A database containing the personal information and login passwords of 21 million individuals was exposed on a Telegram channel on May 7th, 2022, as per Hackread.com. The data of VPN customers was also exposed in the breach, including prominent VPNs like SuperVPN, GeckoVPN, and ChatVPN.
The database was previously accessible for sale on the Dark Web last year, but it is now available for free on Telegram.
The hacked documents contained 10GB of data and exposed 21 million unique records, according to VPNMentor analysts. The following details were included:
- Full names
- Usernames
- Country names
- Billing details
- Email addresses
- Randomly generated password strings
- Premium status and validity period
Further investigation revealed that the leaked passwords were all impossible to crack because they were all random, hashed, or salted without collision.
Gmail accounts made up the majority of the email addresses (99.5 percent).
However, vpnMentor researchers believe that the released data is merely a portion of the whole dump.
For the time being, it's unknown whether the information was gained from a data breach or a malfunctioning server. In any case, the harm has been done, and users are now vulnerable to scams and prying eyes.
The main reason people use VPNs is to maintain their anonymity and privacy. Because VPN customers' data is regarded more valuable, disclosing it has far-reaching effects.

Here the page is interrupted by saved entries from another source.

Definition track (t : Tracker) (o : op) : option (gset Z) * Tracker :=
  match o with
  | Arrive p =>
      (None, mk_tracker (Z.max (expected t) (p + 1))
               (missing t ∖ {[p]} ∪ list_to_set (seqZ (expected t) (p - expected t)))
               (arrived t ∪ {[p]}))
  | TakeAck => (Some (arrived t), mk_tracker (expected t) (missing t) ∅)
  | TakeNack => (Some (missing t), mk_tracker (expected t) ∅ (arrived t))
  end.

Definition perform (a : ACKSet) (o : op) : option (list range) * ACKSet :=
  match o with
  | Arrive p => (None, insert_ackset (serial p) a)
  | TakeAck => let '(l, a) := take_ack_into a in (Some l, a)
  | TakeNack => let '(l, a) := take_nack_into a in (Some l, a)
  end.

Fixpoint run {S A} (step : S -> op -> A * S) (s : S) (ops : list op) : list A * S :=
  match ops with
  | [] => ([], s)
  | o :: ops => let '(x, s) := step s o in let '(xs, s) := run step s ops in (x :: xs, s)
  end.

(** The ranges are the serial numbers of the set. *)
Definition denotes (l : list range) (X : gset Z) : Prop :=
  forall x, in_ranges l x <-> exists p, p ∈ X /\ serial p = x.

Definition denotes_opt (o : option (list range)) (O : option (gset Z)) : Prop :=
  match o, O with
  | Some l, Some X => denotes l X
  | None, None => True
  | _, _ => False
  end.

(** Where serial arithmetic can tell positions apart: an arrival is at most half the number
    space behind, and at most half ahead of where the current list of gaps started. *)
Definition plausible (origin : Z) (t : Tracker) (o : op) : Prop :=
  match o with
  | Arrive p => expected t - HALF <= p < origin + HALF
  | _ => True
  end.

Definition origin_after (origin : Z) (t : Tracker) (o : op) : Z :=
  match o with TakeNack => expected t | _ => origin end.

Fixpoint plausible_run (origin : Z) (t : Tracker) (ops : list op) : Prop :=
  match ops with
  | [] => True
  | o :: ops =>
      plausible origin t o /\ plausible_run (origin_after origin t o) (track t o).2 ops
  end.

Record refines (origin : Z) (a : ACKSet) (t : Tracker) : Prop := {
  rf_next : next_expected a = serial (expected t);
  rf_ack_wf : ranges_wf (ack a);
  rf_nack_wf : ranges_wf (nack a);
  rf_disjoint : disjoint_ranges (nack a);
  rf_ack : denotes (ack a) (arrived t);
  rf_nack : denotes (nack a) (missing t);
  rf_window : forall p, p ∈ missing t -> origin <= p < expected t;
  rf_origin : origin <= expected t <= origin + HALF;
}.

Section Refinement.
Implicit Types (a : ACKSet) (t : Tracker) (e p x : Z).

Lemma serial_same_block e p :
  0 <= p - e < 2 ^ 24 -> serial e <= serial p ->
  forall m, e <= m <= p -> serial m = serial e + (m - e).
Proof.
  unfold serial. intros Hd Hle m Hm.
  pose proof (Z.div_mod e (2 ^ 24) ltac:(lia)). pose proof (Z.div_mod p (2 ^ 24) ltac:(lia)).
  pose proof (Z.mod_pos_bound e (2 ^ 24) ltac:(lia)).
  pose proof (Z.mod_pos_bound p (2 ^ 24) ltac:(lia)).
  symmetry. apply Z.mod_unique with (q := e / 2 ^ 24); nia.
Qed.

Lemma serial_next_block e p :
  0 <= p - e < 2 ^ 24 -> serial p < serial e ->
  forall m, e <= m <= p ->
    serial m = if serial e + (m - e) <? 2 ^ 24 then serial e + (m - e)
               else serial e + (m - e) - 2 ^ 24.
Proof.
  unfold serial. intros Hd Hle m Hm.
  pose proof (Z.div_mod e (2 ^ 24) ltac:(lia)).
  pose proof (Z.mod_pos_bound e (2 ^ 24) ltac:(lia)).
  case_if; symmetry; [apply Z.mod_unique with (q := e / 2 ^ 24)|
    apply Z.mod_unique with (q := e / 2 ^ 24 + 1)]; blia.
Qed.

Lemma gap_ranges_spec e p :
  0 <= p - e < 2 ^ 24 ->
  let l := gap_ranges (serial e) (serial p) in
  ranges_wf l /\ disjoint_ranges l /\
  forall x, in_ranges l x <-> exists m, e <= m < p /\ serial m = x.
Proof.
  intros Hd. pose proof (serial_range e). pose proof (serial_range p).
  unfold gap_ranges. case_if; b2p.
  2: { assert (p = e) as -> by (apply serial_inj; [lia|done]). split_and!; [constructor|done|].
       intros x. split; [by intros ?%in_ranges_nil|]. intros (m & ? & _). lia. }
  case_if; b2p.
  - pose proof (serial_same_block e p Hd ltac:(lia)) as Hs. pose proof (Hs p ltac:(lia)) as Hp.
    split_and!; [repeat constructor; simpl; lia|split; [intros ? _; apply in_ranges_nil|done]|].
    intros x. rewrite in_ranges_cons. simpl. split.
    + intros [Hx|?%in_ranges_nil]; [|done]. exists (e + (x - serial e)).
      split; [lia|]. rewrite Hs by lia. lia.
    + intros (m & Hm & <-). left. rewrite (Hs m) by lia. lia.
  - pose proof (serial_next_block e p Hd ltac:(lia)) as Hs. pose proof (Hs p ltac:(lia)) as Hp.
    case_if_in Hp; [blia|]. b2p. unfold MASK.
    assert (forall x, in_ranges (if negb (serial p =? 0) then [(0, serial p - 1)] else []) x <->
      0 <= x <= serial p - 1) as Hlow.
    { intros x. case_if; b2p; rewrite ?in_ranges_cons; simpl; pose proof (in_ranges_nil x);
        [tauto|]. split; [done|lia]. }
    split_and!.
    + constructor; [simpl; lia|]. case_if; repeat constructor. simpl. blia.
    + split; [|case_if; [|done]; split; [intros ? _; apply in_ranges_nil|done]].
      intros x Hx ?%Hlow. simpl in Hx. lia.
    + intros x. rewrite in_ranges_cons, Hlow. simpl. split.
      * intros [Hx|Hx]; [exists (e + (x - serial e))|exists (e + (x + 2 ^ 24 - serial e))];
          (split; [lia|]); rewrite Hs by lia; case_if; blia.
      * intros (m & Hm & <-). rewrite (Hs m) by lia. case_if; [left|right]; blia.
Qed.

Lemma arrive_refines origin a t p :
  refines origin a t -> plausible origin t (Arrive p) ->
  refines origin (insert_ackset (serial p) a) (track t (Arrive p)).2.
Proof.
  intros [Hn Haw Hnw Hd Hack Hnack Hw Ho] [Hp1 Hp2]. unfold HALF in *.
  pose proof (serial_range p). rewrite insert_ackset_eq.
  destruct (insert_ack_spec (serial p) (ack a) Haw ltac:(lia)) as [Haw' Hack'].
  assert ((serial p =? next_expected a) || newer (serial p) (next_expected a)
    = (expected t <=? p)) as Hcond.
  { rewrite Hn, newer_serial by (unfold HALF; lia).
    destruct (serial p =? serial (expected t)) eqn:E; b2p.
    - apply serial_inj in E; [|lia]. simpl. lia.
    - assert (p ≠ expected t) by (intros ->; done). simpl. lia. }
  unfold nack_after. pose proof (retain_nack_spec (serial p) (nack a) Hnw Hd) as Hret.
  destruct (retain_nack (serial p) (nack a) None) as [kept sp]. destruct Hret as (Hw1 & Hd1 & Hin1).
  assert (forall x, in_ranges (kept ++ option_list sp) x <->
    exists m, m ∈ missing t ∖ {[p]} /\ serial m = x) as Hkept.
  { intros x. rewrite Hin1, (Hnack x). split.
    - intros [(m & Hm & <-) Hne]. exists m. split; [|done].
      apply elem_of_difference. split; [done|]. rewrite elem_of_singleton. by intros ->.
    - intros (m & [Hm Hne]%elem_of_difference & <-). split; [by exists m|].
      intros E. apply Hne, elem_of_singleton. specialize (Hw m Hm).
      apply serial_inj; [lia|done]. }
  rewrite Hcond, Hn. cbn [track snd].
  assert (denotes (insert_ack (serial p) (ack a)) (arrived t ∪ {[p]})) as Hden.
  { intros x. rewrite Hack', (Hack x). set_solver. }
  destruct (expected t <=? p) eqn:Ele; b2p.
  - destruct (gap_ranges_spec (expected t) p ltac:(lia)) as (Hw2 & Hd2 & Hin2).
    split; cbn [ack nack next_expected expected missing arrived]; try done.
    + rewrite next_serial. f_equal. lia.
    + by apply Forall_app.
    + apply disjoint_ranges_app. split_and!; [done..|].
      intros x (m & [Hm _]%elem_of_difference & <-)%Hkept (m' & Hm' & E)%Hin2.
      specialize (Hw m Hm). apply serial_inj in E; lia.
    + intros x. rewrite in_ranges_app, Hkept, Hin2.
      setoid_rewrite elem_of_union. setoid_rewrite elem_of_list_to_set.
      setoid_rewrite elem_of_seqZ. split.
      * intros [(m & ? & ?)|(m & ? & ?)]; exists m; (split; [|done]); [by left|right; lia].
      * intros (m & [?|?] & ?); [left|right]; exists m; (split; [|done]); [done|lia].
    + intros m. rewrite elem_of_union, elem_of_difference, elem_of_list_to_set, elem_of_seqZ.
      intros [[Hm _]|?]; [specialize (Hw m Hm)|]; lia.
    + unfold HALF. lia.
  - rewrite app_nil_r. replace (Z.max (expected t) (p + 1)) with (expected t) by lia.
    rewrite seqZ_nil, list_to_set_nil, union_empty_r_L by lia.
    split; cbn [ack nack next_expected expected missing arrived]; try done.
    intros m [Hm _]%elem_of_difference. by apply Hw.
Qed.

Lemma perform_refines origin a t o :
  refines origin a t -> plausible origin t o ->
  denotes_opt (perform a o).1 (track t o).1 /\
  refines (origin_after origin t o) (perform a o).2 (track t o).2.
Proof.
  intros HR Hp. destruct o as [p| |]; [split; [done|]; by apply arrive_refines|..];
    destruct HR as [Hn Haw Hnw Hd Hack Hnack Hw Ho]; (split; [done|]);
    split; simpl; try done; try (by constructor).
  - intros x. split; [by intros ?%in_ranges_nil|]. set_solver.
  - intros x. split; [by intros ?%in_ranges_nil|]. set_solver.
  - unfold HALF. lia.
Qed.

Lemma run_refines origin a t ops :
  refines origin a t -> plausible_run origin t ops ->
  Forall2 denotes_opt (run perform a ops).1 (run track t ops).1.
Proof.
  revert origin a t. induction ops as [|o ops IH]; intros origin a t HR Hp; [constructor|].
  destruct Hp as [Ho Hops]. destruct (perform_refines _ _ _ _ HR Ho) as [Hd HR'].
  specialize (IH _ _ _ HR' Hops). simpl.
  destruct (perform a o) as [l a'], (track t o) as [X t']. simpl in *.
  destruct (run perform a' ops), (run track t' ops). by constructor.
Qed.
End Refinement.

(** ** Properties *)

(** C20: the range lists refine the abstract tracker. For every interleaving of arrivals
    and of taking the lists, as long as arrivals stay within the half of the number space
    that serial arithmetic can tell apart, each list taken denotes exactly what the tracker
    says: the acknowledgements are the datagrams that arrived, the negative ones are those
    that were skipped and have not arrived since, across wrap-around. *)
Theorem ackset_refines_tracker ops :
  plausible_run 0 (mk_tracker 0 ∅ ∅) ops ->
  Forall2 denotes_opt (run perform default_ackset ops).1 (run track (mk_tracker 0 ∅ ∅) ops).1.
Proof.
  apply run_refines. split; simpl; try done; try (by constructor).
  - intros x. split; [by intros ?%in_ranges_nil|]. set_solver.
  - intros x. split; [by intros ?%in_ranges_nil|]. set_solver.
Qed.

People whose information was exposed in this incident may be subjected to blackmail, phishing scams, or identity theft.
Because of the exposure of personally identifiable information such as country names, billing information, usernames, and so on, they may launch targeted frauds. Threat actors can easily hijack their accounts and exploit their premium status after cracking their credentials.
If the data falls into the hands of a despotic government that prohibits VPN use, VPN users may be arrested and detained. Users should change their VPN account password and use a mix of upper-lower case letters, symbols, numbers, and other characters for maximum account security.